I just had lunch with Grace at school and took the dog for a walk, actually, I needed the walk, I just took him with me. I was thinking about my thoughts about how it feels to be in Liberia and how it feels in the US. One thing I long for when I think of Liberia is how unstressed I feel. I just don't feel anxious in Liberia. All the things that don't really matter, really don't matter. Where, when, how we do things are just details. It will be done, at some point, some how, so why stress about it? I LOVE not knowing what time it is. There are really important things to care about and heart breaking things that make you cry out to God, but they are things that really matter. I think one reason I have so much more energy in Liberia is that I don't waste energy on things that don't really count.

In the US, things like time and schedules and plans and details matter a lot. Endless hours are spent on such things and organizing details. I get wrapped up in it. So much clutter in my life, so many distractions here. Someday I'm going to go through everything and "throw OUT everything that hinders and the sin that so easily entangles." (my paraphrase of Hebrews 12:1) In the US, it is much easier for me to feel like I am in control and I realize I am no more in control here than I am in Liberia. It is just an illusion.
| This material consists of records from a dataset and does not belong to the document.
(** The fields that [VALIDATE] checks. *)
Definition validated (c : InterfaceConfig) : list QString :=
  [m_privateKey c; m_deviceIpv4Address c; m_deviceIpv6Address c; m_serverIpv4Gateway c;
   m_serverIpv6Gateway c; m_serverPublicKey c; m_serverIpv4AddrIn c; m_serverIpv6AddrIn c].

Definition toWgConf (extra : list (string * QString)) (c : InterfaceConfig) : string :=
  if existsb has_newline (validated c) then EmptyString
  else match wg_addresses c with
       | [] => EmptyString
       | _ :: _ => write_lines (wg_lines extra c)
       end.

(** ** Specification *)

(** The last value that is inserted under a key. *)
Definition last_value (l : list (string * QJsonValue)) (k : string) (d : QJsonValue) : QJsonValue :=
  fold_left (fun d e => if String.eqb e.1 k then e.2 else d) l d.

(** The texts that are written without a check. *)
Definition unchecked (extra : list (string * QString)) (c : InterfaceConfig) : list QString :=
  [m_primaryDnsServer c; m_secondaryDnsServer c; m_junkPacketCount c; m_junkPacketMinSize c;
   m_junkPacketMaxSize c; m_initPacketJunkSize c; m_responsePacketJunkSize c;
   m_cookieReplyPacketJunkSize c; m_transportPacketJunkSize c; m_initPacketMagicHeader c;
   m_responsePacketMagicHeader c; m_underloadPacketMagicHeader c; m_transportPacketMagicHeader c]
  ++ map snd (m_specialJunk c) ++ map (fun e => Some e.1) (m_specialJunk c)
  ++ map snd extra ++ map (fun e => Some e.1) extra
  ++ map (fun ip => Some (host_text (m_address ip))) (m_allowedIPAddressRanges c).

Definition one_line (s : string) : bool := negb (string_has newline s).

Definition int_range (n : Z) : Prop := - 2 ^ 31 <= n < 2 ^ 31.

(** What is left of a configuration that is written as JSON and read again: what is sent
    comes back, and what is not written, or is read in another form, has the default of
    the reader. *)
Definition as_read (c : InterfaceConfig) : InterfaceConfig :=
  let sent s := Some (chars s) in
  let kept s := match m_hopType c with MultiHopEntry => None | _ => sent s end in
  {|
    m_hopType := m_hopType c;
    m_privateKey := sent (m_privateKey c);
    m_deviceIpv4Address := sent (m_deviceIpv4Address c);
    m_deviceIpv6Address := sent (m_deviceIpv6Address c);
    m_serverIpv4Gateway := kept (m_serverIpv4Gateway c);
    m_serverIpv6Gateway := kept (m_serverIpv6Gateway c);
    m_serverPublicKey := sent (m_serverPublicKey c);
    m_serverIpv4AddrIn := sent (m_serverIpv4AddrIn c);
    m_serverPskKey := sent (m_serverPskKey c);
    m_serverIpv6AddrIn := sent (m_serverIpv6AddrIn c);
    m_primaryDnsServer := kept (m_primaryDnsServer c);
    m_secondaryDnsServer := kept (m_secondaryDnsServer c);
    m_serverPort := m_serverPort c;
    m_deviceMTU := 1420;
    m_allowedIPAddressRanges := array_sort longer_first (m_allowedIPAddressRanges c);
    m_excludedAddresses := m_excludedAddresses c;
    m_vpnDisabledApps := m_vpnDisabledApps c;
    m_allowedDnsServers := m_allowedDnsServers c;
    m_killSwitchEnabled := false;
    m_junkPacketCount := None;
    m_junkPacketMinSize := None;
    m_junkPacketMaxSize := None;
    m_initPacketJunkSize := None;
    m_responsePacketJunkSize := None;
    m_cookieReplyPacketJunkSize := None;
    m_transportPacketJunkSize := None;
    m_initPacketMagicHeader := None;
    m_responsePacketMagicHeader := None;
    m_underloadPacketMagicHeader := None;
    m_transportPacketMagicHeader := None;
    m_specialJunk := [("I1", None); ("I2", None); ("I3", None); ("I4", None); ("I5", None)]
  |}.

(** Parsers that know a few addresses. *)
Definition example_qt : Qt := {|
  hostAddress := fun i =>
    if String.eqb i "203.0.113.1" then HostV4 3405803777
    else if String.eqb i "0.0.0.0" then HostV4 0
    else if String.eqb i "::" then HostV6 (replicate 16 0)
    else HostNull;
  parseSubnet := fun i => if String.eqb i "10.0.0.0/8" then (HostV4 167772160, 8) else (HostNull, -1);
  host_text := fun h =>
    match h with
    | HostV4 n => if n =? 0 then "0.0.0.0" else "203.0.113.1"
    | HostV6 _ => "::"
    | HostNull => EmptyString
    end;
  keyToValue := fun k =>
    if String.eqb k "SingleHop" then Some SingleHop
    else if String.eqb k "MultiHopEntry" then Some MultiHopEntry
    else if String.eqb k "MultiHopExit" then Some MultiHopExit
    else None
|}.
(** ** Names *)

(** [replace(w, EmptyString)], from the left; [skip] characters belong to the last occurrence. *)
Fixpoint remove_text (w : string) (skip : nat) (s : string) : string :=
  match s with
  | EmptyString => EmptyString
  | String c s' =>
      match skip with
      | S k => remove_text w k s'
      | O => if String.prefix w s then remove_text w (String.length w - 1) s'
             else String c (remove_text w 0 s')
      end
  end.

Definition nonempty (s : string) : bool := negb (String.eqb s EmptyString).

Definition normalizeHostname (hostname : string) : option string :=
  let normalized := remove_text "https://" 0 hostname in
  let normalized := remove_text "http://" 0 normalized in
  let normalized := remove_text "ftp://" 0 normalized in
  head (List.filter nonempty (split_on "/" normalized)).

Definition validateHostname (hostname : string) : bool :=
  if String.eqb hostname EmptyString then false
  else if negb (contains_text "." hostname) && negb (ipAddressWithSubnetRegExp hostname) then false
  else true.

(** ** Operations *)

Definition fillSites (c : Controller) : Controller :=
  with_sites (vpnSites (m_currentRouteMode c) (repo c)) c.

(** The addition to the settings, whose answer is not used. *)
Definition store_site (hostname ip : string) (c : Controller) : Controller :=
  with_repo (addVpnSite (m_currentRouteMode c) hostname ip (repo c)).2 c.

(** The loop of [addSiteInternal]. *)
Inductive Scan := Completed (l : sitemap) | Known | NotFound.

Fixpoint scan_sites (hostname ip : string) (l : sitemap) : Scan :=
  match l with
  | [] => NotFound
  | (h, i) :: l' =>
      if String.eqb h hostname && (String.eqb i EmptyString && nonempty ip)
      then Completed ((h, ip) :: l')
      else if String.eqb h hostname && String.eqb i ip then Known
      else match scan_sites hostname ip l' with
           | Completed l'' => Completed ((h, i) :: l'')
           | r => r
           end
  end.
And, I am beginning to wonder if the difference isn't really Liberia and US. Maybe it's just me. My birth in Liberia was one of utter dependance. I arrived on that first trip completely unable to provide for myself. If God didn't take me by the hand and lead me, I was lost. And, He did! There are so many lessons I continue to go back to on that first experience. God planted seeds of meaning that have taken months, maybe years to harvest. God is Lord of All, the US and Liberia. And He is the same in America and in Africa. So, must I be.

Some lessons take a long time to learn, and I know really cool people who have awesome life verses. I don't think I'm probably one of them. And I didn't choose this verse, I feel like it chose me because I keep being brought back here time after time. So here we go again. So, I say once again:

Be at rest once more, O my soul, for the LORD has been good to you. PS 116:7


As I told Mark recently, God doesn't need me to run Teamwork Africa, but I need Teamwork Africa to teach me about God.